Philip Bull was given a two-year suspended sentence for killing Clare Haslam, 44, and her partner Deborah Clifton, 49. He was also banned from driving for life.

The women, from Chorlton in south Manchester, died after Bull mistook his accelerator for his brake and hit them outside Withington Hospital earlier this year.

Friends and family of the two women wept in the public gallery and hurled abuse at Bull during the hearing at Manchester crown court on Tuesday. “I hope your dad lives a long time so he thinks about them everyday,” one person shouted at Bull’s son.

The accident happened on 7 March, when Bull was taking his wife to hospital and accidentally accelerated whilst reversing his Ford Focus into a parking space.

The vehicle suddenly spun out of control and ran over Haslam and Clifton, who was crushed to death under the wheels of the vehicle despite members of the public lifting the vehicle off her. Her partner also suffered multiple crash injuries in the impact and died shortly afterwards.

Onlookers said Bull was in a “confused state” in the moments after the impact. He initially did not seem to know what happened, asking bystanders what he had done.

Bull pleaded guilty at an earlier hearing to two counts of causing death by dangerous driving and was said to be “hugely remorseful”.

“I’m quite satisfied you would, if you could, turn back the clock,” the judge, Martin Walsh, told Bull, adding: “You made a genuine but catastrophic mistake. The consequences were unforeseen and completely unintended.”

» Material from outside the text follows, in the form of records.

(* ===== verification/TestsThms.v ===== *)
(** * The library passes its tests

    On the pool the library allocates, whatever the cipher and wherever the pool
    is: each test returns true.  The tests of the allocator look at where blocks
    lie, so that is worked out first: the smallest free block that is large
    enough is cut, and which one that is can be computed. *)

From Stdlib Require Import String.
From S2P Require Import Prelude CString Memory SyncUtils Ring Mem5 Mem5Inv Mem5Proofs Mem5Init Mem5Spec.
From S2P Require Import Suvm SuvmInv SuvmProofs SuvmThms Aptr AptrThms LibC LibCThms Rpc RpcThms Tests.

#[local] Open Scope Z_scope.

(** ** Where a block is cut *)

Definition window_of (x k : Z) : Z := x / 2 ^ k * 2 ^ k.

Definition free_windowb (A : list (Z * Z)) (n k j : Z) : bool :=
  (0 <=? j) && (j mod 2 ^ k =? 0) && (j + 2 ^ k <=? n) &&
  forallb (λ b, (b.1 + 2 ^ b.2 <=? j) || (j + 2 ^ k <=? b.1)) A.

Lemma window_of_spec x k : 0 ≤ k → (2 ^ k | window_of x k) ∧ window_of x k ≤ x < window_of x k + 2 ^ k.
Proof.
  intros Hk. pose proof (pow2_pos k Hk). unfold window_of. split; [by exists (x / 2 ^ k)|].
  pose proof (Z.div_mod x (2 ^ k)). pose proof (Z.mod_pos_bound x (2 ^ k)). lia.
Qed.
Lemma window_of_unique x k j : 0 ≤ k → (2 ^ k | j) → j ≤ x < j + 2 ^ k → j = window_of x k.
Proof.
  intros Hk [q ->] Hx. pose proof (pow2_pos k Hk). unfold window_of. f_equal.
  apply (Z.div_unique _ _ _ (x - q * 2 ^ k)); lia.
Qed.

The judge acknowledged the sentence may be difficult for the family and friends of the victims to accept, but said sending Bull to jail was not in the public interest.

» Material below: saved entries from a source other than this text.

(* ===== verification/Launch.v ===== *)
(** * Starting an enclave

    [initialize_enclave] and [print_error_message], which every untrusted program
    of the repository has a copy of: the launch token saved by an earlier start
    is read from a file in the user's home directory, the SDK's loader is called
    with it, and the token is saved where the loader changed it.  The loader, the
    user's record and what the file system permits are parameters, and so is the
    directory the process is in, which the [main] of every sample but
    [suvm_read_write_sample] sets to that of its own executable. *)

From Stdlib Require Import String Ascii.
From S2P Require Import Prelude CString Rpc.

(** ** What the host gives *)

(** The characters of a literal. *)
Fixpoint chars (s : string) : list Z :=
  match s with
  | EmptyString => []
  | String c s' => Z.of_N (N_of_ascii c) :: chars s'
  end.
Definition newline : list Z := [10].
Definition quote : list Z := [34].

(** Status codes of the SDK. *)
Class SgxErrors := {
  sgx_status :: SgxStatus;
  SGX_ERROR_UNEXPECTED : Z;
  SGX_ERROR_INVALID_PARAMETER : Z;
  SGX_ERROR_OUT_OF_MEMORY : Z;
  SGX_ERROR_ENCLAVE_LOST : Z;
  SGX_ERROR_INVALID_ENCLAVE : Z;
  SGX_ERROR_INVALID_ENCLAVE_ID : Z;
  SGX_ERROR_INVALID_SIGNATURE : Z;
  SGX_ERROR_OUT_OF_EPC : Z;
  SGX_ERROR_NO_DEVICE : Z;
  SGX_ERROR_MEMORY_MAP_CONFLICT : Z;
  SGX_ERROR_INVALID_METADATA : Z;
  SGX_ERROR_DEVICE_BUSY : Z;
  SGX_ERROR_INVALID_VERSION : Z;
  SGX_ERROR_INVALID_ATTRIBUTE : Z;
  SGX_ERROR_ENCLAVE_FILE_ACCESS : Z;
  SGX_ERROR_NDEBUG_ENCLAVE : Z;
  sgx_errors_distinct : NoDup [SGX_SUCCESS; SGX_ERROR_UNEXPECTED; SGX_ERROR_INVALID_PARAMETER;
    SGX_ERROR_OUT_OF_MEMORY; SGX_ERROR_ENCLAVE_LOST; SGX_ERROR_INVALID_ENCLAVE;
    SGX_ERROR_INVALID_ENCLAVE_ID; SGX_ERROR_INVALID_SIGNATURE; SGX_ERROR_OUT_OF_EPC;
    SGX_ERROR_NO_DEVICE; SGX_ERROR_MEMORY_MAP_CONFLICT; SGX_ERROR_INVALID_METADATA;
    SGX_ERROR_DEVICE_BUSY; SGX_ERROR_INVALID_VERSION; SGX_ERROR_INVALID_ATTRIBUTE;
    SGX_ERROR_ENCLAVE_FILE_ACCESS; SGX_ERROR_NDEBUG_ENCLAVE]
}.

(** What [sgx_create_enclave] returns and writes through its pointers. *)
Record created := mkCreated { ret : Z; updated : Z; token_out : list Z; eid : Z }.

(** A call of the loader: the enclave's file and the token it is given. *)
Notation load_call := (list Z * list Z)%type.

Class Host := {
  (** [sgx_create_enclave], after the calls made so far. *)
  sgx_create_enclave : list load_call → list Z → list Z → created;
  (** The directory of [getpwuid(getuid())], which may be no record. *)
  pw_dir : option (option (list Z));
  (** [SHGetFolderPathA] for the application data, where it succeeds. *)
  local_appdata : option (list Z);
  (** Files the process may open for reading, for writing, and the bytes that
      a write to them stores. *)
  may_read : list Z → bool;
  may_write : list Z → bool;
  room : list Z → nat
}.

(** A token is an array: its length does not change. *)
Class HostLaws `{Host} := {
  token_length calls file token : length (token_out (sgx_create_enclave calls file token)) = length token
}.

(** ** State *)

Record world := mkWorld {
  files : gmap (list Z) (list Z);
  out : list Z;                   (* what was printed *)
  global_eid : Z;
  calls : list load_call          (* of the loader *)
}.

(** Files are kept by their whole path; a path that does not start with [/] is
    from the directory the process is in. *)
Definition resolve (cwd path : list Z) : list Z :=
  match path with
  | 47 :: _ => path
  | _ => cwd ++ chars "/" ++ path
  end.

Definition set_file (path bytes : list Z) (w : world) : world :=
  mkWorld (<[path := bytes]> (files w)) (out w) (global_eid w) (calls w).
Definition printf (s : list Z) : M world unit :=
  modify (λ w, mkWorld (files w) (out w ++ s) (global_eid w) (calls w)).

(** An open file stands at its beginning. *)
Inductive mode : Type := Reading | Writing.

Definition sizeof_token : nat := 1024.
(** [FILENAME_MAX] of the C library. *)
Definition MAX_PATH : nat := 4096.
#[global] Arguments sizeof_token : simpl never.
#[global] Arguments MAX_PATH : simpl never.

Section launch.
Context `{SgxErrors, Host}.

(** [fopen(path, "rb")] and [fopen(path, "wb")]. *)
Definition fopen_rb (path : list Z) : M world (option mode) :=
  f ← gets (λ w, files w !! path);
  mret (match f with Some _ => if may_read path then Some Reading else None | None => None end).
Definition fopen_wb (path : list Z) : M world (option mode) :=
  if may_write path then modify (set_file path []);; mret (Some Writing) else mret None.

(** [fread(token, 1, n, fp)]: what was read; a file open for writing gives
    nothing. *)
Definition fread (path : list Z) (fp : mode) (n : nat) : M world (list Z) :=
  match fp with
  | Reading => f ← gets (λ w, files w !! path); mret (take n (default [] f))
  | Writing => mret []
  end.

(** [fwrite(bytes, 1, n, fp)] to an empty file: how much was written. *)
Definition fwrite (path bytes : list Z) : M world nat :=
  let done := take (room path) bytes in
  modify (set_file path done);; mret (length done).

(** ** [print_error_message] *)

Record errlist_entry := mkEntry { err : Z; msg : string; sug : option string }.

Definition sgx_errlist : list errlist_entry := [
  mkEntry SGX_ERROR_UNEXPECTED "Unexpected error occurred." None;
  mkEntry SGX_ERROR_INVALID_PARAMETER "Invalid parameter." None;
  mkEntry SGX_ERROR_OUT_OF_MEMORY "Out of memory." None;
  mkEntry SGX_ERROR_ENCLAVE_LOST "Power transition occurred."
    (Some ("Please refer to the sample " ++ String "034" "PowerTransition" ++ String "034" " for details.")%string);
  mkEntry SGX_ERROR_INVALID_ENCLAVE "Invalid enclave image." None;
  mkEntry SGX_ERROR_INVALID_ENCLAVE_ID "Invalid enclave identification." None;
  mkEntry SGX_ERROR_INVALID_SIGNATURE "Invalid enclave signature." None;
  mkEntry SGX_ERROR_OUT_OF_EPC "Out of EPC memory." None;
  mkEntry SGX_ERROR_NO_DEVICE "Invalid SGX device."
    (Some "Please make sure SGX module is enabled in the BIOS, and install SGX driver afterwards."%string);
  mkEntry SGX_ERROR_MEMORY_MAP_CONFLICT "Memory map conflicted." None;
  mkEntry SGX_ERROR_INVALID_METADATA "Invalid enclave metadata." None;
  mkEntry SGX_ERROR_DEVICE_BUSY "SGX device was busy." None;
  mkEntry SGX_ERROR_INVALID_VERSION "Enclave version was invalid." None;
  mkEntry SGX_ERROR_INVALID_ATTRIBUTE "Enclave was not authorized." None;
  mkEntry SGX_ERROR_ENCLAVE_FILE_ACCESS "Can't open enclave file." None].

(** [%x] of an [unsigned]. *)
Fixpoint hex_digits (fuel : nat) (v : Z) (acc : list Z) : list Z :=
  match fuel with
  | O => acc
  | S f =>
      let d := v mod 16 in
      let acc := (if d <? 10 then 48 + d else 87 + d) :: acc in
      if v <? 16 then acc else hex_digits f (v / 16) acc
  end.
Definition hex (v : Z) : list Z := hex_digits 8 (u32 v) [].

(** [for (idx = 0; idx < ttl; idx++)]: where the loop stops. *)
Fixpoint errlist_loop (l : list errlist_entry) (idx : nat) (status : Z) : M world nat :=
  match l with
  | [] => mret idx
  | e :: l' =>
      if status =? err e then
        (match sug e with
         | Some s => printf (chars "Info: " ++ chars s ++ newline)
         | None => mret tt
         end);;
        printf (chars "Error: " ++ chars (msg e) ++ newline);;
        mret idx
      else errlist_loop l' (S idx) status
  end.

(** [unexpected] is what is printed for any other status. *)
Definition print_error_in (errlist : list errlist_entry) (unexpected : Z → list Z) (status : Z) : M world unit :=
  idx ← errlist_loop errlist 0 status;
  if (idx =? length errlist)%nat then printf (unexpected status) else mret tt.

Definition print_error_message (status : Z) : M world unit :=
  print_error_in sgx_errlist
    (λ status, chars "Error: Unexpected error occurred 0x" ++ hex status ++ chars "." ++ newline) status.

(** ** The token's file *)

(** [strncpy] and [strncat] into a buffer; past its end is undefined. *)
Definition strncpy_to (buf src : list Z) (n : nat) : option (list Z) :=
  d ← strncpy n src;
  if decide (length d ≤ length buf)%nat then Some (d ++ drop (length d) buf) else None.

(** The first [n] characters of a string, or all of it. *)
Fixpoint cstrn (n : nat) (b : list Z) : option (list Z) :=
  match n, b with
  | O, _ => Some []
  | S _, [] => None
  | S n', c :: b' => if c =? 0 then Some [] else (c ::.) <$> cstrn n' b'
  end.
Definition strncat (buf src : list Z) (n : nat) : option (list Z) :=
  d ← cstr buf;
  s ← cstrn n src;
  if decide (length (d ++ s) < length buf)%nat
  then Some ((d ++ s) ++ 0 :: drop (S (length (d ++ s))) buf) else None.

(** A literal with its terminator. *)
Definition literal (s : string) : list Z := chars s ++ [0].

Section program.
(** The directory the process is in, the names each program has its own of, and
    its [print_error_message]. *)
Context (cwd : list Z) (ENCLAVE_FILENAME TOKEN_FILENAME : string) (print_error : Z → M world unit).

Notation sizeof_name := (length (literal TOKEN_FILENAME)).

(** [token_path], composed in a buffer of [MAX_PATH] bytes. *)
Definition compose_path : option (list Z) :=
  home_dir ← pw_dir;
  let token_path := replicate MAX_PATH 0 in
  let fallback := strncpy_to token_path (literal TOKEN_FILENAME) sizeof_name in
  match home_dir with
  | None => fallback
  | Some home_dir =>
      home ← cstr home_dir;
      if decide (length home + 1 + sizeof_name + 1 ≤ MAX_PATH)%nat then
        token_path ← strncpy_to token_path home_dir (length home);
        token_path ← strncat token_path (literal "/") 1;
        strncat token_path (literal TOKEN_FILENAME) (sizeof_name + 1)
      else fallback
  end.

Definition warn (what : string) (path : list Z) : M world unit :=
  printf (chars what ++ quote ++ path ++ quote ++ chars "." ++ newline).

(** Step 1: opens the file, and reads the token from it. *)
Definition open_token (path : list Z) : M world (option mode) :=
  fp ← fopen_rb (resolve cwd path);
  match fp with
  | Some _ => mret fp
  | None =>
      fp ← fopen_wb (resolve cwd path);
      (match fp with
       | None => warn "Warning: Failed to create/open the launch token file " path
       | Some _ => mret tt
       end);;
      mret fp
  end.

Definition read_token (path : list Z) (fp : option mode) : M world (list Z) :=
  let token := replicate sizeof_token 0 in
  match fp with
  | None => mret token
  | Some fp =>
      read ← fread (resolve cwd path) fp sizeof_token;
      let read_num := length read in
      let token := read ++ drop read_num token in
      if negb (read_num =? 0)%nat && negb (read_num =? sizeof_token)%nat then
        warn "Warning: Invalid launch token read from " path;;
        mret (replicate sizeof_token 0)
      else mret token
  end.

(** Step 2: the loader; the status is 0 or one of the SDK's. *)
Definition load (file token : list Z) : M world created :=
  r ← gets (λ w, sgx_create_enclave (calls w) file token);
  modify (λ w, mkWorld (files w) (out w) (if ret r =? SGX_SUCCESS then eid r else global_eid w)
    (calls w ++ [(file, token)]));;
  mret r.

(** Step 3: saves a token that was updated. *)
Definition save_token (path token : list Z) : M world unit :=
  fp ← fopen_wb (resolve cwd path);
  match fp with
  | None => mret tt
  | Some _ =>
      write_num ← fwrite (resolve cwd path) token;
      if (write_num =? sizeof_token)%nat then mret tt
      else warn "Warning: Failed to save launch token to " path
  end.

Definition initialize_enclave : M world Z :=
  token_path ← defined compose_path;
  path ← defined (cstr token_path);
  fp ← open_token path;
  token ← read_token path fp;
  r ← load (resolve cwd (chars ENCLAVE_FILENAME)) token;
  if negb (ret r =? SGX_SUCCESS) then
    print_error (ret r);;
    mret (-1)
  else
    match fp with
    | None => mret 0
    | Some _ => if updated r =? 0 then mret 0 else save_token path (token_out r);; mret 0
    end.
End program.

(** ** The programs *)

(** [suvm_samples], [suvm_read_write_sample], [parameter_server_suvm] and the face
    verification server have the same text and the same names. *)
Definition samples_initialize_enclave (cwd : list Z) : M world Z :=
  initialize_enclave cwd "samples.signed.so" "enclave.token" print_error_message.

Definition rw_errlist : list errlist_entry := sgx_errlist.
Definition rw_print_error_message : Z → M world unit := print_error_message.
Definition rw_initialize_enclave (cwd : list Z) : M world Z :=
  initialize_enclave cwd "samples.signed.so" "enclave.token" rw_print_error_message.

Definition param_suvm_errlist : list errlist_entry := sgx_errlist.
Definition param_suvm_print_error_message : Z → M world unit := print_error_message.
Definition param_suvm_initialize_enclave (cwd : list Z) : M world Z :=
  initialize_enclave cwd "samples.signed.so" "enclave.token" param_suvm_print_error_message.

Definition face_errlist : list errlist_entry := sgx_errlist.
Definition face_print_error_message : Z → M world unit := print_error_message.
Definition face_initialize_enclave (cwd : list Z) : M world Z :=
  initialize_enclave cwd "samples.signed.so" "enclave.token" face_print_error_message.

(** The parameter server does not print the status it does not know. *)
Definition direct_errlist : list errlist_entry := sgx_errlist.
Definition direct_print_error_message (status : Z) : M world unit :=
  print_error_in direct_errlist (λ _, chars "Error: Unexpected error occurred." ++ newline) status.
Definition direct_initialize_enclave (cwd : list Z) : M world Z :=
  initialize_enclave cwd "direct.signed.so" "enclave.token" direct_print_error_message.
End launch.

He said: “I ask myself what would an immediate sentence of imprisonment achieve and whether immediate imprisonment would be in the public interest?

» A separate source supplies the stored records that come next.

Lemma distance_self h :
  (∀ x, x ∈ h → 0 ≤ x < 2 ^ 23) → distance_loop h h (S754_zero false) = S754_zero false.
Proof.
  induction h as [|a h IH]; intros Hh; [done|]. pose proof (Hh a ltac:(left)) as Ha.
  cbn [distance_loop]. unfold distance_step. rewrite Z.sub_diag. change (i32 0) with 0.
  rewrite i32_id by lia. cbv zeta. destruct (Z.eqb_spec (a + a) 0) as [|Hne].
  - apply IH. intros. apply Hh. by right.
  - change (float_of_int (i32 (0 * 0))) with (S754_zero false).
    rewrite float_of_int_canon by lia. apply IH. intros. apply Hh. by right.
Qed.

Lemma i32_mul x y : i32 (i32 x * i32 y) = i32 (x * y).
Proof.
  rewrite <- (i32_u32 (i32 x * i32 y)), <- (i32_u32 (x * y)). f_equal. unfold u32.
  rewrite Zmult_mod. rewrite (Zmult_mod x y).
  change (i32 x mod 2 ^ 32) with (u32 (i32 x)). change (i32 y mod 2 ^ 32) with (u32 (i32 y)).
  by rewrite !u32_i32.
Qed.

Lemma distance_sym h1 h2 c : distance_loop h1 h2 c = distance_loop h2 h1 c.
Proof.
  revert h2 c. induction h1 as [|a h1 IH]; intros [|b h2] c; [done..|].
  cbn [distance_loop]. rewrite IH. f_equal. unfold distance_step. rewrite !i32_mul, (Z.add_comm a b).
  replace ((a - b) * (a - b)) with ((b - a) * (b - a)) by lia. done.
Qed.

(** ** Brightness *)

Lemma pix_map f img r c : pix (f <$> img) r c = f <$> pix img r c.
Proof. unfold pix. destruct (_ && _); [|done]. by rewrite list_lookup_fmap. Qed.

(** A change of brightness that keeps the order of the grey levels keeps every
    pattern. *)
Lemma get_pattern_map f img i j :
  (∀ x y, x ∈ img → y ∈ img → x < y ↔ f x < f y) → get_pattern (f <$> img) i j = get_pattern img i j.
Proof.
  intros Hf. assert (∀ r c x, pix img r c = Some x → x ∈ img) as Hin.
  { intros r c x. unfold pix. destruct (_ && _); [|done]. apply list_elem_of_lookup_2. }
  assert (∀ v r c k, v ∈ img → above (f <$> img) (f v) r c k = above img v r c k) as Ha.
  { intros v r c k Hv. unfold above. rewrite pix_map. destruct (pix img r c) as [x|] eqn:E; [|done].
    cbn. apply Hin in E. f_equal. f_equal. destruct (Z.ltb_spec v x) as [H|H].
    - apply Hf in H; [|done..]. by rewrite (proj2 (Z.ltb_lt _ _)).
    - rewrite (proj2 (Z.ltb_ge _ _)); [done|]. apply Z.nlt_ge. rewrite <- Hf by done. lia. }
  unfold get_pattern. rewrite pix_map. destruct (pix img i j) as [v|] eqn:E; [|done]. apply Hin in E.
  cbn. by rewrite !Ha.
Qed.

Lemma calc_histogram_map f img p2b :
  (∀ x y, x ∈ img → y ∈ img → x < y ↔ f x < f y) →
  calc_histogram (f <$> img) p2b = calc_histogram img p2b.
Proof.
  intros Hf. assert (∀ i j h, count_pixel (f <$> img) p2b i j h = count_pixel img p2b i j h) as Hc.
  { intros i j h. unfold count_pixel. by rewrite get_pattern_map. }
  assert (∀ n i j h, columns_loop n (f <$> img) p2b i j h = columns_loop n img p2b i j h) as Hcol.
  { induction n as [|n IH]; intros i j h; [done|]. cbn [columns_loop]. rewrite Hc.
    destruct (count_pixel img p2b i j h); [apply IH|done]. }
  unfold calc_histogram. generalize (replicate (Z.to_nat HIST_INTS) 0) as h. generalize 1 as i.
  induction (Z.to_nat (IMG_WIDTH - 2)) as [|n IH] using nat_ind; intros i h; [done|].
  cbn [rows_loop]. rewrite Hcol. destruct (columns_loop _ img p2b i 1 h); [apply IH|done].
Qed.

(** Counter [58 b + k] is for bin [k] of block [b]. *)
Lemma hits_block img l b k :
  image img → (∀ q, q ∈ l → inner q.1 q.2) → 0 ≤ k < HISTOGRAM_LEN →
  hits img l (b * HISTOGRAM_LEN + k) = Z.of_nat (length (filter
    (λ q, q.1 / BLOCK_WIDTH * NBLOCKS_DIM + q.2 / BLOCK_WIDTH = b ∧
          bin_of (pattern_at img q.1 q.2) = k) l)).
Proof.
  intros Hi Hl Hk. unfold hits. do 2 f_equal. induction l as [|q l IH]; [done|].
  rewrite !filter_cons, IH by (intros; apply Hl; by right).
  assert (0 ≤ bin_of (pattern_at img q.1 q.2) < HISTOGRAM_LEN) as Hb.
  { destruct (get_pattern_ok img _ _ Hi (Hl q ltac:(left))) as (p & Hp & Hr).
    unfold pattern_at. rewrite Hp. by apply bin_range. }
  assert (cell img q = b * HISTOGRAM_LEN + k ↔ q.1 / BLOCK_WIDTH * NBLOCKS_DIM + q.2 / BLOCK_WIDTH = b ∧
    bin_of (pattern_at img q.1 q.2) = k) as Hiff; [|repeat case_decide; tauto || done].
  unfold cell, HISTOGRAM_LEN in *. lia.
Qed.

(** ** Theorems *)

(** C35. The histogram of an image: [calc_histogram] stays within the image,
    the table and the histogram; counter [58 b + k] ends up with the number of
    inner pixels of block [b] whose pattern has bin [k], at most 256, and the
    counters add up to the 510 x 510 inner pixels. A change of brightness that
    keeps the order of the grey levels leaves the histogram as it is. *)
Theorem calc_histogram_correct img :
  image img →
  ∃ h, calc_histogram img create_pattern2bin = Some h ∧ Z.of_nat (length h) = HIST_INTS ∧
    (∀ b k, 0 ≤ b < NBLOCKS → 0 ≤ k < HISTOGRAM_LEN →
      h !! Z.to_nat (b * HISTOGRAM_LEN + k) = Some (Z.of_nat (length (filter
        (λ q, q.1 / BLOCK_WIDTH * NBLOCKS_DIM + q.2 / BLOCK_WIDTH = b ∧
              bin_of (pattern_at img q.1 q.2) = k) pixels)))) ∧
    (∀ x, x ∈ h → 0 ≤ x ≤ 256) ∧ zsum h = 510 * 510 ∧
    ∀ f, (∀ x y, x ∈ img → y ∈ img → x < y ↔ f x < f y) →
      calc_histogram (f <$> img) create_pattern2bin = Some h.
Proof.
  intros Hi. destruct (calc_histogram_run img Hi) as (h & Hrun & Hlen & Hsum & Hcnt).
  exists h. split; [done|]. split; [done|]. split; [|split; [|split; [done|]]].
  - intros b k Hb Hk. rewrite Hcnt by (unfold HIST_INTS, HISTOGRAM_LEN in *; lia).
    rewrite hits_block; [done|done| |done]. intros q. by rewrite elem_of_pixels.
  - intros x [i Hx]%list_elem_of_lookup_1. pose proof (lookup_lt_Some _ _ _ Hx) as Hlt.
    specialize (Hcnt (Z.of_nat i) ltac:(lia)). rewrite Nat2Z.id, Hx in Hcnt. injection Hcnt as ->.
    split; [unfold hits; lia|by apply hits_bound].
  - intros f Hf. rewrite calc_histogram_map by done. done.
Qed.

(** What the server decides on the histogram of an image: against itself
    the distance is exactly 0 and is accepted; against the empty histogram,
    which stands for an unknown name, it is exactly 260100, in single precision,
    and is rejected; and the distance of any two histograms is symmetric. *)
Theorem histogram_distance_decides img h h2 :
  image img → calc_histogram img create_pattern2bin = Some h →
  histogram_distance h h = S754_zero false ∧ accepts (histogram_distance h h) = true ∧
  histogram_distance h empty_hist = float_of_int 260100 ∧
  accepts (histogram_distance h empty_hist) = false ∧
  histogram_distance h h2 = histogram_distance h2 h.
Proof.
  intros Hi Hh. destruct (calc_histogram_correct img Hi) as (h' & Hrun & Hlen & _ & Hle & Hsum & _).
  assert (h' = h) as -> by congruence. unfold histogram_distance.
  assert (distance_loop h h (S754_zero false) = S754_zero false) as ->.
  { apply distance_self. intros x Hx. specialize (Hle x Hx). lia. }
  assert (distance_loop h empty_hist (S754_zero false) = float_of_int 260100) as ->.
  { unfold empty_hist. replace (Z.to_nat HIST_INTS) with (length h) by lia.
    change (S754_zero false) with (float_of_int 0). rewrite distance_empty; [by rewrite Hsum|done|done|].
    rewrite Hsum. lia. }
  split; [done|]. split; [vm_compute; reflexivity|]. split; [done|].
  split; [vm_compute; reflexivity|]. apply distance_sym.
Qed.

(** A black image. *)
Definition black : list Z := replicate (Z.to_nat (IMG_WIDTH * IMG_WIDTH)) 0.

Lemma black_image : image black.
Proof.
  unfold black, image. split; [rewrite length_replicate; by apply Z2Nat.id|].
  intros x [-> _]%elem_of_replicate. lia.
Qed.
#[local] Opaque black.

Lemma calc_histogram_correct_witness :
  ∃ h, calc_histogram black create_pattern2bin = Some h ∧ Z.of_nat (length h) = HIST_INTS ∧
    zsum h = 510 * 510.
Proof.
  destruct (calc_histogram_correct black black_image) as (h & H1 & H2 & _ & _ & H3 & _).
  exists h. split; [exact H1|]. split; [exact H2|exact H3].
Defined.

Lemma histogram_distance_decides_witness :
  ∃ h, calc_histogram black create_pattern2bin = Some h ∧
    accepts (histogram_distance h h) = true ∧ accepts (histogram_distance h empty_hist) = false.
Proof.
  destruct (calc_histogram_run black black_image) as (h & H1 & _).
  destruct (histogram_distance_decides black h [] black_image H1) as (_ & H2 & _ & H3 & _).
  exists h. split; [exact H1|]. split; [exact H2|exact H3].
Defined.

“It will not serve as a deterrent to you or to others. It will not put right the harm that has been done. Whilst it would, of course, be a harsh punishment, the fact is that you will live for the rest of your life in the knowledge that your unintended actions on this occasion resulted in the deaths of two people. That is your burden to bear.”

Bull, a retired textiles merchant who served in the armed forces, pleaded guilty at an earlier hearing to two counts of causing death by dangerous driving.

He went on to tell an author of a pre-sentence report: “I cannot think of any way worse to come to the end of my life having now ended the lives of others,” Manchester crown court heard.

At the time of the tragedy Bull was fully insured and had renewed his licence, which was clean.

Ahead of the sentencing on Tuesday Bull’s barrister, Richard Vardon, argued that the circumstances of the tragic case were exceptional and could lead the judge to impose a suspended sentence.

For more than a decade the defendant had cared for his wife of 65 years, Audrey, who had a number of health problems including Alzheimer’s disease, he said.

She could not be cared for at home without the defendant and she would have to be rehoused, said Vardon.